USING FOSSIL MOLLUSKS TO REFINE THE GEOLOGIC AGE OF THE EOCENE-OLIGOCENE SAN EMIGDIO FORMATION, KERN COUNTY, CALIFORNIA


KENNEDY, Cameron, Geological Sciences, California State Univ, Northridge, CA 91330-8266 and SQUIRES, Richard L., Department of Geological Sciences, California State Univ., Northridge, Northridge, CA 91330-8266, clk52935@csun.edu

The San Emigdio Formation in the San Emigdio Mountains, north of Los Angeles, is one of the few Eocene-Oligocene (40 to 30 m. y.) rock units in the southern California area. There have been no detailed investigations of the gastropod or bivalve taxa of this formation since 1923. New studies, based on collections housed at the Natural History Museum of Los Angeles County, as well as collections by the authors, revealed that the formation is temporally correlative to the uppermost Eocene to lowermost Oligocene provincial molluscan Galvinian Stage. This stage is equivalent to the Refugian Stage and the informal Gaviota stage of earlier workers.

San Emigdio Formation molluscan species diagnostic of the Galvinian Stage are the gastropods Turritella variata (Conrad), Bruclarkia columbianum (Anderson & Martin), Ficus gesteri (Wagner & Schilling), Olequahia lorenzana (Wagner & Schilling), Siphonalia merriami (Wagner &Schilling), and the bivalves Pseudocardium packardi Dickerson, Mactromeris rushi (Wagner &Schilling), Modiolus eugenensis Clark, and Tellina gibsonensis Van Winkle.

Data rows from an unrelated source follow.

Definition pval_fill_info {msg : Type} (nla_put : msg -> Z -> list Z -> option msg) (m : msg) pdev
  : option (Z * msg) :=
  link ← pd_link pdev;
  let put_u8 ty (b : bool) (k : msg -> option (Z * msg)) m :=
    match nla_put m ty [if b then 1 else 0] with
    | None => Some (- EMSGSIZE, m)
    | Some m' => k m'
    end in
  match nla_put m IFLA_PVAL_LINK (le_bytes 4 link) with
  | None => Some (- EMSGSIZE, m)
  | Some m1 =>
      put_u8 IFLA_PVAL_IPOPT (pd_ipopt pdev)
        (put_u8 IFLA_PVAL_TXTSTAMP (pd_txtstamp pdev)
          (put_u8 IFLA_PVAL_RXTSTAMP (pd_rxtstamp pdev)
            (put_u8 IFLA_PVAL_TXCOPY (pd_txcopy pdev)
              (put_u8 IFLA_PVAL_RXCOPY (pd_rxcopy pdev)
                (put_u8 IFLA_PVAL_TXBUSYDROP (pd_txbusydrop pdev) (fun m => Some (0, m))))))) m1
  end.

Definition pval_get_link_net {net : Type} (dev_net : Z -> net) pdev : option net :=
  dev_net <$> pd_link pdev.

(** ** Name spaces and the module *)

(** The list of devices of the name space, after [INIT_LIST_HEAD]. *)
Definition pval_init_net : Z * list string := (0, []).

Fixpoint pval_exit_net (dev_list : list string) : io drv unit :=
  match dev_list with
  | [] => ret tt
  | d :: rest => call (UnregisterNetdeviceQueue d);;; pval_exit_net rest
  end.

Definition pval_init_module env : io drv Z :=
  let rc := k_register_pernet env in
  call (RegisterPernet rc);;;
  if negb (rc =? 0) then ret 0
  else
    let rc2 := k_rtnl_link_register env in
    call (RtnlLinkRegister rc2);;;
    if negb (rc2 =? 0) then call UnregisterPernet;;; ret 0 else ret 0.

The San Emigdio Formation is temporally correlative to the Gaviota Formation in Santa Barbara County, California; the Keasey Formation of Oregon; and the Gries Ranch Formation of Washington.

Relative to older molluscan Eocene faunas, the San Emigdio fauna has a cooler water aspect that reflects the global cooling that took place during the Galvinian Stage.